Positivist criminology was convinced that female nature was innately duplicitous and secretive.75 Women were considered to have a physiological incapacity for truth telling, and were thought to be habitual liars. This, it was claimed, was caused by the need to hide menstruation from men and sex from children.76 It was due to “weakness, timidity, and shame of their sex,” according to Béla Földes, that “women take greater pains than men to commit their crimes in such a way as to escape detection.”77 Földes echoed Quetelet’s much earlier claim that women committed both fewer and different crimes compared to men because they were motivated more by the sentiments of shame and modesty.78 “A further characteristic of female criminality is that, owing to the weakness and the sense of shame of those who perpetrate them, the crimes are less those of open violence than of deceit and secrecy.”79 In 1881, Vito Antonio Berardi claimed that the uterus holds “a tyrannical sway over the organism” so that it is called “the second brain of a woman.”80 For Guglielmo Ferrero, the female was characterized by deceit, dishonesty, a tendency for vendetta, and a passion for clothes.
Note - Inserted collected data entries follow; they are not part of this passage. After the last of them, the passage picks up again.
(** X16: once the pool is closing, no operation of the event loop lets it
    grow or reopen: the pool stays closing, and the ready list, the
    connecting list and the request queue never become longer. *)
Theorem closing_pool_never_grows (op : Op C) s s' :
  is_closing_ s = true →
  apply_op config_ op s = Done s' →
  is_closing_ s' = true
  ∧ length (connections_ s') ≤ length (connections_ s)
  ∧ length (connections_pending_ s') ≤ length (connections_pending_ s)
  ∧ length (pending_request_queue_ s') ≤ length (pending_request_queue_ s).
Proof.
  intros Hc Hop. destruct op; cbn in Hop.
  - unfold borrow_connection in Hop. rewrite Hc in Hop. cbn in Hop.
    by injection Hop as <-.
  - injection Hop as <-.
    destruct (Connection_execute_pool c (new_PoolHandler c r) s)
      as (E1&E2&E3&E4&_).
    unfold execute. cbv zeta in *. by rewrite E1, E2, E3, E4.
  - injection Hop as <-. unfold wait_for_connection. by rewrite Hc.
  - injection Hop as <-. destruct (close_spec s) as (E1&E2&E3&E4&_).
    cbv zeta in *. by rewrite E1, E2, E3, E4.
  - injection Hop as <-. unfold on_connection_connect. cbv zeta.
    set (s1 := set_connections_pending _ _).
    assert (is_closing_ s1 = true) as -> by done. cbn.
    split_and!; try done. apply length_filter.
  - injection Hop as <-.
    destruct (on_connection_close_spec c s) as (E1&E2&E3&E4&_).
    cbv zeta in *. rewrite E1, E2, E3, E4, Hc.
    split_and!; try done. apply length_filter.
  - injection Hop as <-. destruct (on_timeout_spec r s) as (E1&E2&E3&E4).
    cbv zeta in *. rewrite E1, E2, E3, E4.
    split_and!; try done. apply length_filter.
  - destruct (PoolHandler_on_set h response s) as [[h' s1]|] eqn:E; [|done].
    injection Hop as <-. apply PoolHandler_on_set_pool in E as (E1&E2&E3&E4).
    by rewrite E1, E2, E3.
  - destruct (PoolHandler_on_error h code message s) as [[h' s1]|] eqn:E;
      [|done].
    injection Hop as <-. apply PoolHandler_on_error_pool in E as (E1&E2&E3&E4).
    by rewrite E1, E2, E3.
  - destruct (PoolHandler_on_timeout h s) as [[h' s1]|] eqn:E; [|done].
    injection Hop as <-. apply PoolHandler_on_timeout_pool in E as (E1&E2&E3&E4).
    by rewrite E1, E2, E3.
  - by injection Hop as <-.
Qed.
End dispatching.
(** "TITLE\nNAME NAMESPACE CLASS PLAN STATUS\nfoo  default  mysqldb  free  Ready\n" *)
Definition scenario_table : string :=
  "TITLE" +:+ String Js.newline "NAME NAMESPACE CLASS PLAN STATUS"
  +:+ String Js.newline "foo  default  mysqldb  free  Ready" +:+ String Js.newline "".

Definition scenario_record : ServiceInstance :=
  {| name := Some "foo"; namespace := Some "default"; class := Some "mysqldb";
     plan := Some "free"; status := Some "Ready" |}.

(** A row whose first two fields are separated by a tab. *)
Definition tabbed_table : string :=
  "TITLE" +:+ String Js.newline "NAME NAMESPACE CLASS PLAN STATUS"
  +:+ String Js.newline ("foo" +:+ String Js.tab "default mysqldb free Ready").

(** The parser claim with "whitespace runs" read as written. *)
Definition parser_claim : Prop :=
  (forall text c,
      fst (cleanUpInstanceResults text c) = TableSpec.parse TableSpec.is_whitespace text)
  /\ (forall c, fst (cleanUpInstanceResults scenario_table c) = [scenario_record]).

(** The cache after the loop has run over the rows. *)
Definition cache_extend (rows : list ServiceInstance) (c : InstanceCache) : InstanceCache :=
  fold_left (fun acc row => cache_add row acc) rows c.

(* ===================================================================== *)
(** * A concrete cluster                                                  *)
(* ===================================================================== *)

Definition ok_result (out : string) : ShellResult :=
  {| code := 0; stdout := out; stderr := "" |}.

Definition failed_result (err : string) : ShellResult :=
  {| code := 1; stdout := ""; stderr := err |}.

Definition redis_entry : BindingEntry :=
  ServiceBinding "redis" (VString "redis.default.svc.cluster.local").

Definition demo_yaml : Yaml :=
  {| y_serviceEnv := Some [redis_entry];
     y_serviceCatalogEnv := None;
     y_others := [("replicaCount", "1")] |}.

Definition demo_chart (y : Yaml) : ChartYaml :=
  {| path := "mychart/values.yaml"; yaml := y |}.

(** A cluster with the service [redis] and the catalog instance [foo]; the
    document, the answer to every prompt and the outcomes of [svcat bind]
    and of [kubectl get secret] are left open. *)
Definition demo_world (y : Yaml) (selection : option string)
    (bind_outcome secret_outcome : ExecOutcome) : World :=
  {| w_loadChart := fun _ => Some (demo_chart y);
     w_kubectl := fun _ command =>
       if String.prefix "get secret" command then secret_outcome
       else Resolved (ok_result "{items}");
     w_execCore := fun _ command =>
       if String.eqb command "svcat get instances" then Resolved (ok_result scenario_table)
       else bind_outcome;
     w_showQuickPick := fun _ _ => selection;
     w_parseServices := fun _ => Some [{| svc_name := "redis"; svc_namespace := "default" |}];
     w_parseSecret := fun _ => Some (Some ["host"; "password"]);
     w_parseError := fun _ => SyntaxError;
     w_unlinkAsync := fun _ _ => true;
     w_writeFile := fun _ _ => true;
     w_clipboard := fun _ => true |}.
Ruled by an innate and eternal sexual force, even “normal” women were thought to be easily led into crime or prostitution.81 Maternity, in contrast, was a “lofty affection … foreign to the degenerate nature of criminals,” fostering a “moral antidote” to criminality.82 The fixation on sexuality was the most significant and disturbing legacy of positivism to criminology.83
Fascinated by women in general, criminal anthropology’s gaze intensified when it surveyed the prostitute. Lombroso’s “elucidation of the connection between prostitution and all other kinds of crime will always remain a masterpiece,” wrote one of his obituarists.84 “The p
rimitive woman was rarely a murderess,” Lombroso and Ferrero claimed, “but she was always a prostitute, and such she remained until semi-civilised epochs.”85 By the time he was writing, prostitution had come to be regarded as the quintessential social evil, surpassing drunkenness, blasphemy, and adultery in the state’s dossier of the undesirable.86 In England, the prostitute was a prominent actor in the moral panic over the spread of venereal disease, which culminated in the three Contagious Diseases Acts of the 1860s. These legislated for the gynecological examination of any woman suspected by any policeman of prostitution.87 “There is no woman, then, however virtuous,” protested philanthropist and campaigner Josephine Butler, “to whom this law is not applicable, for there is no woman on whom the suspicion of a policeman may not fall.”88 “Women criminals are almost always homely, if not repulsive,” Mantegazza claimed, “many are masculine; have a large, ill-shaped mouth; small eyes; large, pointed nose, distant from the mouth; ears extended and irregularly planted.”89 According to Lombroso and Ferrero, not only was the prostitute’s foot shorter and narrower than in normal women, but it was also shorter proportionately to the hand.90 The “greater weight among prostitutes” was “confirmed by the notorious fact of the obesity of those who grow old in their vile trade, and who become positive monsters of adipose tissue.”91 Within criminological discourse, the prostitute did not represent womanhood’s abject other but was rather an emblem of the inherent depravity of all women. The male was considered normal, the female abnormal, but the prostitute was corrupt.